Escutei uma piada engraçadinha assim: os dez mandamentos não eram dez, mas 12. O diagramador de Deus deve ter cortado dois itens para o layout das Tábuas da Lei ficar mais leve, digno de figurar no site newspagedesigner.org. Quem é de jornal sabe dos entreveros entre designers e jornalistas na hora de cortar o texto para caber na página. Um trauma.
A brincadeira gerou um banco de apostas sobre quais seriam os mandamentos cortados. Ganhou disparado "Cuidarás de vossa sogra até que morra". Quanto ao outro, não houve consenso. De minha parte, acho que o 12.º da lista era "Não procrastinarás". Posso ouvir a voz de Charlton Heston a insuperável encarnação hollywoodiana de Moisés ditando a regra da pontualidade para o povo do deserto. Assim fosse, não teriam vagado 40 anos pelo deserto, por supuesto.
Convenhamos que o verbo "procrastinar" não é de todo popular, ainda que, uma vez explicado, seja entendido de imediato. "Ah, eu também deixo para amanhã o que posso fazer hoje", dizem, sei lá, cinco a cada dez, comprovando a altíssima incidência da procrastinação. Merece um dedo de prosa sob as bênçãos de Barthes, Bachelard e Ariano Suassuna, para citar três grandes que enxergaram alguma virtude no vício de "deixar para depois". Vejamos.

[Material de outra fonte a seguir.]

(** The dispatcher over the mouse tools and the keysender screen provider
    of the tests' desktop; keyboard and clipboard accept everything. *)
Definition deskTools : Dispatcher.Tools unit :=
  {| Dispatcher.getScreenshot := fun options =>
       Screen.getScreenshot (Scripted.native Scripted.testDesktop) (Some options);
     Dispatcher.clickAt := Mouse.clickAt Scripted.provider Scripted.production;
     Dispatcher.moveMouse := Mouse.moveMouse Scripted.provider Scripted.production;
     Dispatcher.clickMouse := Mouse.clickMouse Scripted.provider;
     Dispatcher.dragMouse := Mouse.dragMouse Scripted.provider Scripted.production;
     Dispatcher.setMouseSpeed := fun _ => ret Scripted.accepted;
     Dispatcher.scrollMouse := Mouse.scrollMouse Scripted.provider;
     Dispatcher.typeText := fun _ => ret Scripted.accepted;
     Dispatcher.pressKey := fun _ => ret Scripted.accepted;
     Dispatcher.holdKey := fun _ => ret Scripted.accepted;
     Dispatcher.pressKeyCombination := fun _ => ret Scripted.accepted;
     Dispatcher.getScreenSize :=
       Screen.getScreenSize (Scripted.native Scripted.testDesktop);
     Dispatcher.getCursorPosition := Mouse.getCursorPosition Scripted.provider;
     Dispatcher.doubleClick :=
       Mouse.doubleClick Scripted.provider Scripted.production;
     Dispatcher.windowTools := keysenderTools;
     Dispatcher.getClipboardContent := ret Scripted.accepted;
     Dispatcher.setClipboardContent := fun _ => ret Scripted.accepted;
     Dispatcher.hasClipboardText := ret Scripted.accepted;
     Dispatcher.clearClipboard := ret Scripted.accepted |}.
(** * redis_tasks: the registries of [rq/registries.py]

    A shallow embedding of the three registries (expiring task registry,
    worker liveness registry, queue registry) over a model of the Redis
    commands they issue, followed by the properties of the registries.

    Conventions.
    - Timestamps ([connection.ftime()], sorted-set scores, the two timeouts
      of [settings]) are integers: ticks of the server clock.  Only their
      order and their differences are used by the registries.
    - Member names are byte strings.  [decode_list] turns the replies of the
      server into Python strings; UTF-8 keeps the order of code points, so it
      is the identity on this representation.
    - A key holds a value of the kind the registries write there, hence one
      map per kind of value.  An aggregate that becomes empty is dropped from
      its map, as the server drops the key. *)

From Stdlib Require Import Ascii.
From stdpp Require Import gmap strings list sorting pretty.

Local Open Scope Z_scope.

(** ** Exceptions and outcomes *)

Inductive exn : Type :=
| NoSuchWorkerError
| TypeError
| AttributeError.

Inductive outcome (A : Type) : Type :=
| Return (a : A)
| Raise (e : exn).
Arguments Return {A} a.
Arguments Raise {A} e.

(** ** Configuration ([conf.settings]) *)

Record Settings : Type := {
  EXPIRING_REGISTRIES_TTL : Z;
  WORKER_HEARTBEAT_TIMEOUT : Z;
  REDIS_PREFIX : string
}.

(** [conf.RedisKey]: the name of a key under the configured prefix. *)
Definition RedisKey (settings : Settings) (name : string) : string :=
  REDIS_PREFIX settings +:+ name.

(** ** Score ranges *)

(** An end of a score range: ['-inf'], a number, ['+inf']. *)
Inductive bound : Type :=
| NegInf
| Score (z : Z)
| PosInf.

Definition above (lo : bound) (s : Z) : bool :=
  match lo with
  | NegInf => true
  | Score z => bool_decide (z ≤ s)
  | PosInf => false
  end.

Definition below (s : Z) (hi : bound) : bool :=
  match hi with
  | NegInf => false
  | Score z => bool_decide (s ≤ z)
  | PosInf => true
  end.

A tecnologia digital, nascida com a promessa de que nos reservaria mais folga para contemplar as nuvens, acabou por sequestrar o nosso tempo. De modo que as horas gastas nos teclados devem ter aumentado, e muito, a prática da procrastinação, nos seus mais diversos graus. Ou é deixar algo para depois ou se consumir no cumprimento de tarefas que não chegam, despencam na caixa de email. Não é agradável se sentir a toda hora o alvo do atirador de facas.
Li certa vez uma reportagem que falava das centenas de enzimas que as emoções despejam em nosso organismo. Pé atrás. Desconfio dessa tendência de creditar à biologia a explicação dos comportamentos, o que só faz endinheirar a indústria farmacêutica. Mas vá lá o texto dizia que enzimas são como drogas. Logo, dão barato. Tirei minhas conclusões.
Deduzi que o ato de entregar atividades de afogadilho joga substâncias estranhas no nosso corpo, algo como xilocaína. Só pode ser essa a explicação. Por tabela, os não procrastinadores também devem lucrar sua enziminha particular, ao terminar algo com adianto. Vontade de pegá-los na esquina, mas não agora.
Tenho um amigo de adolescência hoje autoridade na área do Direito Canônico que podia assobiar na semana dos exames no colégio. Estudava antes, muito antes. Os outros se descabelavam. Eu achava a vida dele sem graça, tomando-o por uma pessoa destituída de nervos. Hoje quero entender o seu segredo, para copiar. Na comparação entre nós, entendi a ilusão do ato de procrastinar o "atrasador" compulsivo acredita que tarefas entregues a quente têm o bônus de um prazer que só dá as caras "na última hora".
Esses dias, uma colega me presenteou com o livro A arte da procrastinação, de John Perry, da Universidade de Stanford. A obra divertida vem acompanhada de um bloquinho de anotações com os dizeres: "Tarefas que eu vou deixar para amanhã". Pura provocação. O bloco está do lado da minha mesa intacto. Ainda sigo uma agenda manual na qual escrevo, sem sucesso, as tarefas que pretendo realizar hoje. Sim, o procrastinador sofre de autoengano e costuma ficar bom nisso.
O ensaio pode ser lido numa sentada. Embora escrito por um filósofo, oferece dicas para conviver com a procrastinação talvez não haja cura. Há itens como deixar o laptop na bateria para encurtar a folia na internet, essa fonte de procrastinação. Ou imaginar o mal causado a alguém que esperava um serviço seu. A meu ver, o mais importante é que o autor põe a nu, mas também limpa a barra dos procrastinadores, mostrando a nada mole vida que ergueram para si.
Perry os descreve como seres úteis afinal, estão divididos em pencas de tarefas. E diz que essas figuras que transitam entre o devaneio e o desespero só não cumprem o que está no topo da lista de prioridades porque são perfeccionistas. O procrastinador está imobilizado pelo feito espetacular que planejou para si o que outra coisa não é senão uma fantasia, da qual precisa se livrar. No temor de não realizá-la como devia, entrega-se às miudezas, deixando o que deseja de fato para amanhã. Ou para depois de amanhã, quem sabe.